How to complete this task: Word for word, reproduce every line of the data below.

*** Listed entries ***

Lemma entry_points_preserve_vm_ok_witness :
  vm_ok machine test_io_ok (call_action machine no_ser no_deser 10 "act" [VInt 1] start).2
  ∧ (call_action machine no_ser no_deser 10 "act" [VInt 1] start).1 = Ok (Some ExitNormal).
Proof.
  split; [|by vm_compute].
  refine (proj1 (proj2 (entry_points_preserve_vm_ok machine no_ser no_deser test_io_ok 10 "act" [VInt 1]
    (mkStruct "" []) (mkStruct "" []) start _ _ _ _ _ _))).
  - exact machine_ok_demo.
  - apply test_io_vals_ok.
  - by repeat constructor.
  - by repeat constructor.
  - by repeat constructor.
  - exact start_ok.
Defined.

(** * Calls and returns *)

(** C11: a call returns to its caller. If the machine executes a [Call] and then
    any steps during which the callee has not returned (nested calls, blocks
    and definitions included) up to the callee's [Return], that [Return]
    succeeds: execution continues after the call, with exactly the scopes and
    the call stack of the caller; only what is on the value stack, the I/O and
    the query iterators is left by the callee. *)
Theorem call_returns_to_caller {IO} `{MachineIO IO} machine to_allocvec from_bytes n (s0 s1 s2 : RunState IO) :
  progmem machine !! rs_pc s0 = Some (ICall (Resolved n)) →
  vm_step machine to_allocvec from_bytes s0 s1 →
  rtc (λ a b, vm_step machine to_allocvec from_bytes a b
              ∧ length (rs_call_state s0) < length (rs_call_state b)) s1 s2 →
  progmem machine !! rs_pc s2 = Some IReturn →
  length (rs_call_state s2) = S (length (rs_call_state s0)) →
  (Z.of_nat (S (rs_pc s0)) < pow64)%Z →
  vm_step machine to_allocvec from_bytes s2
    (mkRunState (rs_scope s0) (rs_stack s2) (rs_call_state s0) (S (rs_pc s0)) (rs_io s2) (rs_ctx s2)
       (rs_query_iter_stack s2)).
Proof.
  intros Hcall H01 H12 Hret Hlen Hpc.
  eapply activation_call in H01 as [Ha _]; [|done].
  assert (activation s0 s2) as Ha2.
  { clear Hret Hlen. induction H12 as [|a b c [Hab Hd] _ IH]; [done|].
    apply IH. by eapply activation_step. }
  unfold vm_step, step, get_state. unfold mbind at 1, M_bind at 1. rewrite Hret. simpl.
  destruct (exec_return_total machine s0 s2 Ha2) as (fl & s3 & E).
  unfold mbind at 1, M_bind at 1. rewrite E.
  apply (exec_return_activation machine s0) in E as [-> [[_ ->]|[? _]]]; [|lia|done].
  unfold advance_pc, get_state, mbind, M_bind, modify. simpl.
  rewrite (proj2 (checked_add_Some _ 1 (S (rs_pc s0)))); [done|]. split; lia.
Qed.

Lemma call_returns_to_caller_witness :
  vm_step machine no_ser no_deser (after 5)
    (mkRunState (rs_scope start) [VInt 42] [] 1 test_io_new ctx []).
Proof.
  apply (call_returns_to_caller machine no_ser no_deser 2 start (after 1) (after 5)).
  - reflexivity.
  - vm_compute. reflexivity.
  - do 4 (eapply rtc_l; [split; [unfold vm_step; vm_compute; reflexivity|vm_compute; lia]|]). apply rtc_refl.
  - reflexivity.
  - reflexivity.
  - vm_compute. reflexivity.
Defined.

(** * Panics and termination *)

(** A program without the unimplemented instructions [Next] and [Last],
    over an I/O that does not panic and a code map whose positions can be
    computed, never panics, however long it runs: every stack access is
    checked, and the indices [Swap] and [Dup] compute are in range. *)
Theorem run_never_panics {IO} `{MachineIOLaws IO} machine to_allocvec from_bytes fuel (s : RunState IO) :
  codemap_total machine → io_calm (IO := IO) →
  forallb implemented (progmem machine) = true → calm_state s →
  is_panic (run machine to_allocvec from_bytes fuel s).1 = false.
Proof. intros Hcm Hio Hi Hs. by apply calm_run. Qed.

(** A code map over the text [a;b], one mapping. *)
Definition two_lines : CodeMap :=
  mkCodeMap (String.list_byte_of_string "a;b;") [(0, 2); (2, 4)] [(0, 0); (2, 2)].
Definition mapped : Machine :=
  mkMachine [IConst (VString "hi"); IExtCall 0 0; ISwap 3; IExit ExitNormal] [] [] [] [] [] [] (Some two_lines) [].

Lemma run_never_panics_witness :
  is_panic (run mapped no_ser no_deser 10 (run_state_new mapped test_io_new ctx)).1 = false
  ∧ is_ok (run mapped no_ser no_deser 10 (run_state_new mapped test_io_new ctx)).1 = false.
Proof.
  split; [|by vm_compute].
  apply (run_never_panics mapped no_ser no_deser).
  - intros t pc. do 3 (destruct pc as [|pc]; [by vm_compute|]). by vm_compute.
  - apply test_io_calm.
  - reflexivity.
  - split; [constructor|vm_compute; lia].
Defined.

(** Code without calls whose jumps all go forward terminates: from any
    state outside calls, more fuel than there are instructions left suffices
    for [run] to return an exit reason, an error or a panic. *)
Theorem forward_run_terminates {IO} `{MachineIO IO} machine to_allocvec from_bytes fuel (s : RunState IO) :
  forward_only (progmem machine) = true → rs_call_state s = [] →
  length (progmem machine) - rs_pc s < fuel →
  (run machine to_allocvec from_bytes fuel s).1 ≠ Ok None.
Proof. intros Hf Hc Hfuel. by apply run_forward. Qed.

*** End of Listed entries ***

Answer section:
Lemma entry_points_preserve_vm_ok_witness :
  vm_ok machine test_io_ok (call_action machine no_ser no_deser 10 "act" [VInt 1] start).2
  ∧ (call_action machine no_ser no_deser 10 "act" [VInt 1] start).1 = Ok (Some ExitNormal).
Proof.
  split; [|by vm_compute].
  refine (proj1 (proj2 (entry_points_preserve_vm_ok machine no_ser no_deser test_io_ok 10 "act" [VInt 1]
    (mkStruct "" []) (mkStruct "" []) start _ _ _ _ _ _))).
  - exact machine_ok_demo.
  - apply test_io_vals_ok.
  - by repeat constructor.
  - by repeat constructor.
  - by repeat constructor.
  - exact start_ok.
Defined.

(** * Calls and returns *)

(** C11: a call returns to its caller. If the machine executes a [Call] and then
    any steps during which the callee has not returned (nested calls, blocks
    and definitions included) up to the callee's [Return], that [Return]
    succeeds: execution continues after the call, with exactly the scopes and
    the call stack of the caller; only what is on the value stack, the I/O and
    the query iterators is left by the callee. *)
Theorem call_returns_to_caller {IO} `{MachineIO IO} machine to_allocvec from_bytes n (s0 s1 s2 : RunState IO) :
  progmem machine !! rs_pc s0 = Some (ICall (Resolved n)) →
  vm_step machine to_allocvec from_bytes s0 s1 →
  rtc (λ a b, vm_step machine to_allocvec from_bytes a b
              ∧ length (rs_call_state s0) < length (rs_call_state b)) s1 s2 →
  progmem machine !! rs_pc s2 = Some IReturn →
  length (rs_call_state s2) = S (length (rs_call_state s0)) →
  (Z.of_nat (S (rs_pc s0)) < pow64)%Z →
  vm_step machine to_allocvec from_bytes s2
    (mkRunState (rs_scope s0) (rs_stack s2) (rs_call_state s0) (S (rs_pc s0)) (rs_io s2) (rs_ctx s2)
       (rs_query_iter_stack s2)).
Proof.
  intros Hcall H01 H12 Hret Hlen Hpc.
  eapply activation_call in H01 as [Ha _]; [|done].
  assert (activation s0 s2) as Ha2.
  { clear Hret Hlen. induction H12 as [|a b c [Hab Hd] _ IH]; [done|].
    apply IH. by eapply activation_step. }
  unfold vm_step, step, get_state. unfold mbind at 1, M_bind at 1. rewrite Hret. simpl.
  destruct (exec_return_total machine s0 s2 Ha2) as (fl & s3 & E).
  unfold mbind at 1, M_bind at 1. rewrite E.
  apply (exec_return_activation machine s0) in E as [-> [[_ ->]|[? _]]]; [|lia|done].
  unfold advance_pc, get_state, mbind, M_bind, modify. simpl.
  rewrite (proj2 (checked_add_Some _ 1 (S (rs_pc s0)))); [done|]. split; lia.
Qed.

Lemma call_returns_to_caller_witness :
  vm_step machine no_ser no_deser (after 5)
    (mkRunState (rs_scope start) [VInt 42] [] 1 test_io_new ctx []).
Proof.
  apply (call_returns_to_caller machine no_ser no_deser 2 start (after 1) (after 5)).
  - reflexivity.
  - vm_compute. reflexivity.
  - do 4 (eapply rtc_l; [split; [unfold vm_step; vm_compute; reflexivity|vm_compute; lia]|]). apply rtc_refl.
  - reflexivity.
  - reflexivity.
  - vm_compute. reflexivity.
Defined.

(** * Panics and termination *)

(** A program without the unimplemented instructions [Next] and [Last],
    over an I/O that does not panic and a code map whose positions can be
    computed, never panics, however long it runs: every stack access is
    checked, and the indices [Swap] and [Dup] compute are in range. *)
Theorem run_never_panics {IO} `{MachineIOLaws IO} machine to_allocvec from_bytes fuel (s : RunState IO) :
  codemap_total machine → io_calm (IO := IO) →
  forallb implemented (progmem machine) = true → calm_state s →
  is_panic (run machine to_allocvec from_bytes fuel s).1 = false.
Proof. intros Hcm Hio Hi Hs. by apply calm_run. Qed.

(** A code map over the text [a;b], one mapping. *)
Definition two_lines : CodeMap :=
  mkCodeMap (String.list_byte_of_string "a;b;") [(0, 2); (2, 4)] [(0, 0); (2, 2)].
Definition mapped : Machine :=
  mkMachine [IConst (VString "hi"); IExtCall 0 0; ISwap 3; IExit ExitNormal] [] [] [] [] [] [] (Some two_lines) [].

Lemma run_never_panics_witness :
  is_panic (run mapped no_ser no_deser 10 (run_state_new mapped test_io_new ctx)).1 = false
  ∧ is_ok (run mapped no_ser no_deser 10 (run_state_new mapped test_io_new ctx)).1 = false.
Proof.
  split; [|by vm_compute].
  apply (run_never_panics mapped no_ser no_deser).
  - intros t pc. do 3 (destruct pc as [|pc]; [by vm_compute|]). by vm_compute.
  - apply test_io_calm.
  - reflexivity.
  - split; [constructor|vm_compute; lia].
Defined.

(** Code without calls whose jumps all go forward terminates: from any
    state outside calls, more fuel than there are instructions left suffices
    for [run] to return an exit reason, an error or a panic. *)
Theorem forward_run_terminates {IO} `{MachineIO IO} machine to_allocvec from_bytes fuel (s : RunState IO) :
  forward_only (progmem machine) = true → rs_call_state s = [] →
  length (progmem machine) - rs_pc s < fuel →
  (run machine to_allocvec from_bytes fuel s).1 ≠ Ok None.
Proof. intros Hf Hc Hfuel. by apply run_forward. Qed.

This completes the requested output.